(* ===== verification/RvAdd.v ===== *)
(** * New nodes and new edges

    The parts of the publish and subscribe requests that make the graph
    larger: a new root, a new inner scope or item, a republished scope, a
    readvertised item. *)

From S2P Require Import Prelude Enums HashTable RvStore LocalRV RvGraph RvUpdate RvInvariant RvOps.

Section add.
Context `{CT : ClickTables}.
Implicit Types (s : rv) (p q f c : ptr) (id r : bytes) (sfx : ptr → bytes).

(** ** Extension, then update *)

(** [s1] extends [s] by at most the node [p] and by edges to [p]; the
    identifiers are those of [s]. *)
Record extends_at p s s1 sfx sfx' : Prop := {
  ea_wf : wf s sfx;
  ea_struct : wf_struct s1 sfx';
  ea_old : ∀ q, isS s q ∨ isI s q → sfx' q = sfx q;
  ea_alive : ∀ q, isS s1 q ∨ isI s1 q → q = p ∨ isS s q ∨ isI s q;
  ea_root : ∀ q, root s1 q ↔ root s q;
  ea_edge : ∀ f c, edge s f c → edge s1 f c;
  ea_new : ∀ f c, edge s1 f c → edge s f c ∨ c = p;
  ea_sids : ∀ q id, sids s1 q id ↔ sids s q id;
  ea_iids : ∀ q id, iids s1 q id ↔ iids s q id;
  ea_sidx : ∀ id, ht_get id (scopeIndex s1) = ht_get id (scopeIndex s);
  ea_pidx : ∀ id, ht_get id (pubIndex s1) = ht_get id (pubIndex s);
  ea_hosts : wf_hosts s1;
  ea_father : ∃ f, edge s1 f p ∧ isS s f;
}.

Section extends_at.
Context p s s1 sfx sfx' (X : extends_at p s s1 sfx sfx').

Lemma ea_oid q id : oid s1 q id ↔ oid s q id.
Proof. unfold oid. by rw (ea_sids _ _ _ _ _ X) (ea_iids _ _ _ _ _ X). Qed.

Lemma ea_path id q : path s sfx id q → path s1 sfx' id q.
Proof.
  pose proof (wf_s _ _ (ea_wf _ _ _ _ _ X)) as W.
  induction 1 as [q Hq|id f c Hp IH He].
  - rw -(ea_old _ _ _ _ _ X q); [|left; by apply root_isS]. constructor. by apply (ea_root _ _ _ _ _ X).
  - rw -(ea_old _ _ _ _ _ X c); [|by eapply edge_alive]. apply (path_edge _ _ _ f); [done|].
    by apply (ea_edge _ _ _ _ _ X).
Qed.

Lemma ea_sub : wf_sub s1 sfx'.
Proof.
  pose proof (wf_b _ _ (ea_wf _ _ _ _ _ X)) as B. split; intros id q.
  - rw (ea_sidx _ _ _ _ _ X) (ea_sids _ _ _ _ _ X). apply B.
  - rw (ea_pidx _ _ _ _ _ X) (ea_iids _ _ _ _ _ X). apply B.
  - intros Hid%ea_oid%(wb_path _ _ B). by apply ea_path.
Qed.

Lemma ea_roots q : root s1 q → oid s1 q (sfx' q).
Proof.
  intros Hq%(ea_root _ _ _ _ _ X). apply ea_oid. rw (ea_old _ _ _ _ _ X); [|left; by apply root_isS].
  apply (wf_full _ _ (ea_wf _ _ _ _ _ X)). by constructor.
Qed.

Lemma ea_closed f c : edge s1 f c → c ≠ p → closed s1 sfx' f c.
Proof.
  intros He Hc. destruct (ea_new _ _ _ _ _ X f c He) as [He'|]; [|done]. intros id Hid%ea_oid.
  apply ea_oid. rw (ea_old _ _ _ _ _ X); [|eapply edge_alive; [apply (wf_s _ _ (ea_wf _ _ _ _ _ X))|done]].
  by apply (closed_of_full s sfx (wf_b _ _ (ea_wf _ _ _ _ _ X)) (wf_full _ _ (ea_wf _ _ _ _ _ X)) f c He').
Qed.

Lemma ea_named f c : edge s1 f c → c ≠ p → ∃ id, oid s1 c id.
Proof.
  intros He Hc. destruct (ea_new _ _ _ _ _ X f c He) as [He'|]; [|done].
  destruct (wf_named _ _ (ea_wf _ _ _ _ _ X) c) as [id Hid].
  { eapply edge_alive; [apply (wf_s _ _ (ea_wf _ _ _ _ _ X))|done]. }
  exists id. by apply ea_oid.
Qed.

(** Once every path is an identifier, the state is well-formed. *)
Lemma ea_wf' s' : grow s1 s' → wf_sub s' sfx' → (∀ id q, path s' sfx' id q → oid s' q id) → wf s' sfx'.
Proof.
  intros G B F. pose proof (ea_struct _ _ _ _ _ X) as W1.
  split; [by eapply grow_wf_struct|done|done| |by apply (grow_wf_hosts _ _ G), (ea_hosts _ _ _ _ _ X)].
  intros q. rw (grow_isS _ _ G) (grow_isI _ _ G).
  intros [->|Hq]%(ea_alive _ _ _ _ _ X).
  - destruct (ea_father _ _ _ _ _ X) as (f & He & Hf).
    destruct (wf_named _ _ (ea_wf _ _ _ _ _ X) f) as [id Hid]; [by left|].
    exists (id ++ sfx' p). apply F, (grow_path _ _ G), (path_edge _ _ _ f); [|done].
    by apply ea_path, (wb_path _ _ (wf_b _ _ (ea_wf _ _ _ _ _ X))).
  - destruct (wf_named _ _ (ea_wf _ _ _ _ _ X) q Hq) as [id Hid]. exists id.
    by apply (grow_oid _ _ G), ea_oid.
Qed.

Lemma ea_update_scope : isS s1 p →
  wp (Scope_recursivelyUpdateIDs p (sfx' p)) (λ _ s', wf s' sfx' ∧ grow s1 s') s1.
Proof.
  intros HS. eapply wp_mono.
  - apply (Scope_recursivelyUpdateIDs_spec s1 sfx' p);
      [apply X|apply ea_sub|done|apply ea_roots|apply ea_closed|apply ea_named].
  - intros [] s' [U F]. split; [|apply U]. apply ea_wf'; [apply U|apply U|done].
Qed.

Exercise goal
Gather up, from the records above, each line where the word "split" appears.

Output for this exercise
  pose proof (wf_b _ _ (ea_wf _ _ _ _ _ X)) as B. split; intros id q.
  split; [by eapply grow_wf_struct|done|done| |by apply (grow_wf_hosts _ _ G), (ea_hosts _ _ _ _ _ X)].
  - intros [] s' [U F]. split; [|apply U]. apply ea_wf'; [apply U|apply U|done].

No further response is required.